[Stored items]

(** A round leaves every entry but the file it handles as it was: the
    destination it moves to is always a path where nothing was. *)
Lemma process_entry_keeps archive_base keyword_map extension_map mime_map dry_run file w :
  ∀ q k, q ≠ file → fs w !! q = Some k →
    fs (process_entry archive_base keyword_map extension_map mime_map dry_run file w) !! q
    = Some k.
Proof.
  intros q k Hq Hk.
  destruct (process_entry_cases expandvars_expanduser detect_mime date_today move_refused
              archive_base keyword_map extension_map mime_map dry_run file w) as
    [(e & _ & _ & _ & ->)
    |(p & w1 & Hcl & _ & Hf1 & _ & _ & _ & Hsrc &
        [(w2 & Hex & -> & _ & _)|(w2 & e & Hdry & Hex & _ & _ & _ & ->)])].
  - done.
  - pose proof (classify_destination_free _ _ _ _ _ _ _ _ Hcl) as Hfree.
    destruct dry_run.
    + unfold Engine.execute_or_plan, modify in Hex. injection Hex as <-. simpl. congruence.
    + eapply (execute_keeps _ _ _ _ _ Hex); congruence.
  - subst dry_run. pose proof (classify_destination_free _ _ _ _ _ _ _ _ Hcl) as Hfree.
    simpl. eapply (execute_keeps _ _ _ _ _ Hex); congruence.
Qed.

Lemma execute_cases archive_base action w k :
  fs w !! plan_src action = Some k →
  fs w !! plan_destination action = None →
  let '(w', r) := Engine.execute_or_plan move_refused archive_base false action w in
  match r with
  | inr _ => fs w' !! plan_src action = None ∧ fs w' !! plan_destination action = Some k
  | inl _ => fs w' !! plan_src action = Some k
  end.
Proof.
  intros Hsrc Hdst.
  assert (plan_src action ≠ plan_destination action) as Hne by congruence.
  unfold Engine.execute_or_plan. unfold bind at 1 2. unfold gets at 1.
  set (guard := if negb (path_exists (fs w) (parent (plan_destination action))) then _ else _).
  assert (∀ w1 r1, guard w = (w1, r1) → ∀ q k, fs w !! q = Some k → fs w1 !! q = Some k)
    as Hguard.
  { subst guard. intros w1 r1. destruct (negb _); [|by intros [= <- <-]].
    destruct (Str.startswith _ _); [apply mkdir_keeps|by intros [= <- <-]]. }
  destruct (guard w) as [w1 [e|[]]] eqn:Hg; pose proof (Hguard _ _ eq_refl) as Hkeep.
  { by apply Hkeep. }
  unfold bind.
  pose proof (do_move_cases (plan_src action) (plan_destination action) w1 k
                (Hkeep _ _ Hsrc) Hne) as Hmv.
  destruct (do_move _ _ w1) as [w2 [e|p]].
  - destruct Hmv as [_ Hmv]. by apply Hmv, Hkeep.
  - destruct Hmv as (_ & _ & H1 & H2). unfold modify. simpl. by split.
Qed.

(** A round of an executing run, for a file that is on disk: either the
    file is moved -- the recorded decision is not an error, names a
    destination where nothing was before, the destination now holds the
    file and the source is gone -- or an error is recorded and the file is
    still at its source.  There is no third outcome. *)
Theorem execute_round_moves_or_leaves
    (archive_base : Path) (keyword_map : list (string * rule))
    (extension_map mime_map : gmap string string) (file : Path) (w : world) (k : kind) :
  fs w !! file = Some k →
  let w' := process_entry archive_base keyword_map extension_map mime_map false file w in
  ∃ a, actions w' = actions w ++ [a] ∧ source a = OStr (str file) ∧
       ((stage a = "error" ∧ fs w' !! file = Some k)
        ∨ (stage a ≠ "error" ∧
           ∃ destination, outcome a = OStr (str destination) ∧
                          fs w !! destination = None ∧
                          fs w' !! destination = Some k ∧
                          fs w' !! file = None)).
Proof.
  intros Hfile. simpl.
  destruct (process_entry_cases expandvars_expanduser detect_mime date_today move_refused
              archive_base keyword_map extension_map mime_map false file w) as
    [(e & _ & _ & _ & ->)
    |(p & w1 & Hcl & _ & Hf1 & Ha1 & Hst & _ & Hsrc &
        [(w2 & Hex & -> & _ & Ha2)|(w2 & e & _ & Hex & _ & _ & Ha2 & ->)])].
  - exists (error_action file e). simpl. split; [done|]. split; [done|]. by left.
  - pose proof (classify_destination_free _ _ _ _ _ _ _ _ Hcl) as Hfree.
    pose proof (execute_cases archive_base p w1 k) as Hcases.
    rewrite Hsrc, Hf1, Hex in Hcases. destruct (Hcases Hfile Hfree) as [Hgone Hthere].
    exists (performed p (plan_destination p)). rewrite Ha2, Ha1. split; [done|].
    simpl. rewrite Hsrc. split; [done|]. right. split.
    + rewrite Hst. by destruct (Engine.category_of _ _ _ _ _).
    + by exists (plan_destination p).
  - pose proof (classify_destination_free _ _ _ _ _ _ _ _ Hcl) as Hfree.
    pose proof (execute_cases archive_base p w1 k) as Hcases.
    rewrite Hsrc, Hf1, Hex in Hcases. specialize (Hcases Hfile Hfree).
    exists (error_action file e). simpl. rewrite Ha2, Ha1.
    split; [done|]. split; [done|]. by left.
Qed.

Lemma process_files_keeps archive_base keyword_map extension_map mime_map dry_run files w :
  ∀ q k, q ∉ files → fs w !! q = Some k →
    fs (process_files archive_base keyword_map extension_map mime_map dry_run files w) !! q
    = Some k.
Proof.
  revert w. induction files as [|file rest IH]; intros w q k Hq Hk; [done|]. simpl.
  apply not_elem_of_cons in Hq as [Hq1 Hq2].
  apply IH; [done|]. by apply process_entry_keeps.
Qed.

(** A run, dry or not, removes and overwrites nothing but the files it
    discovered: every other entry of the file system is still there, with
    what it held, when the run is over. *)
Theorem run_keeps_everything_else
    (cfg : config) (dry_run : bool) (f0 : filesystem) (t0 : nat) (w : world) :
  process_run cfg dry_run f0 t0 = inr w →
  ∃ downloads files,
    Engine.expand_path expandvars_expanduser (Some (paths_downloads cfg)) = inr downloads ∧
    discover_files f0 downloads = inr files ∧
    ∀ q k, f0 !! q = Some k → q ∉ files → fs w !! q = Some k.
Proof.
  intros (downloads & ab & files & Hd & Ha & Hf & ->)%process_run_inv.
  exists downloads, files. do 2 (split; [done|]).
  intros q k Hk Hq. by apply process_files_keeps.
Qed.

End Moves.

(** ** The matchers on content type and extension *)

Lemma before_first_split c s :
  ∃ rest, s = Str.before_first c s +:+ rest ∧
          Str.free_of c (Str.before_first c s) = true ∧
          (rest = "" ∨ ∃ rest', rest = String c rest').
Proof.
  induction s as [|a s (rest & Hs & Hfree & Hrest)]; simpl.
  - exists "". split; [done|]. split; [done|]. by left.
  - destruct (decide (a = c)) as [->|Hne].
    + exists (String c s). split; [done|]. split; [done|]. right. by exists s.
    + exists rest. rewrite app_cons, <- Hs. split; [done|]. split; [|done].
      simpl. rewrite Hfree. by rewrite bool_decide_eq_false_2.
Qed.

(** [match_mime]: a key is reported only for a non-empty type string and
    only with the non-empty target the map holds for it; the key is the
    type string itself when that has such a target, and otherwise the text
    before its first slash; nothing is reported exactly when neither has
    one. *)
Theorem match_mime_exact_then_category (mime_str : string) (mime_map : gmap string string) :
  let category := Str.before_first "/" mime_str in
  (∃ rest, mime_str = category +:+ rest ∧ Str.free_of "/" category = true ∧
           (rest = "" ∨ ∃ rest', rest = String "/" rest'))
  ∧ match match_mime mime_str mime_map with
    | (Some key, target) =>
        mime_str ≠ "" ∧ target = mime_map !! key ∧ truthy_opt target = true ∧
        (key = mime_str
         ∨ (key = category ∧ truthy_opt (mime_map !! mime_str) = false))
    | (None, target) =>
        target = None ∧
        (mime_str = ""
         ∨ (truthy_opt (mime_map !! mime_str) = false ∧
            truthy_opt (mime_map !! category) = false))
    end.
Proof.
  simpl. split; [apply before_first_split|].
  unfold match_mime, truthy at 1.
  destruct (decide (mime_str = "")) as [->|Hne].
  { simpl. split; [done|by left]. }
  rewrite bool_decide_eq_false_2 by done. simpl.
  destruct (truthy_opt (mime_map !! mime_str)) eqn:E1.
  { repeat split; [done|done|by left]. }
  destruct (truthy_opt (mime_map !! Str.before_first "/" mime_str)) eqn:E2.
  { repeat split; [done|done|by right]. }
  split; [done|by right].
Qed.

(** [match_extension]: a reported key is never empty, is in lower case, is
    the lower-cased text after the last dot of the name, and comes with the
    non-empty target the map holds for it.  A map key that contains a
    capital letter is therefore never reported. *)
Theorem match_extension_reports_lower_case (filename : string) (extension_map : gmap string string) :
  match match_extension filename extension_map with
  | (Some key, target) =>
      key ≠ "" ∧ Str.lower key = key ∧
      target = extension_map !! key ∧ truthy_opt target = true ∧
      ∃ ext, suffix (Path_of filename) = String "." ext ∧
             Str.free_of "." ext = true ∧ key = Str.lower ext
  | (None, target) => target = None
  end.
Proof.
  unfold match_extension.
  destruct (truthy (Str.lstrip "." (Str.lower (suffix (Path_of filename))))) eqn:Hs; simpl;
    [|done].
  destruct (truthy_opt (extension_map !! _)) eqn:Ht; [|done].
  assert (Str.lstrip "." (Str.lower (suffix (Path_of filename))) ≠ "") as Hne.
  { unfold truthy in Hs. by apply negb_true_iff, bool_decide_eq_false in Hs. }
  destruct (lookup_suffix _ Hne) as (ext & Hsuf & Hfree & Hkey & _).
  split; [done|]. split; [by rewrite Hkey, lower_idemp|].
  split; [done|]. split; [done|]. by exists ext.
Qed.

- **REQUIRED ACTION**
From the records above, return each line where "text" occurs.

- **RESULT OF THE EXERCISE**
    type string itself when that has such a target, and otherwise the text
    the lower-cased text after the last dot of the name, and comes with the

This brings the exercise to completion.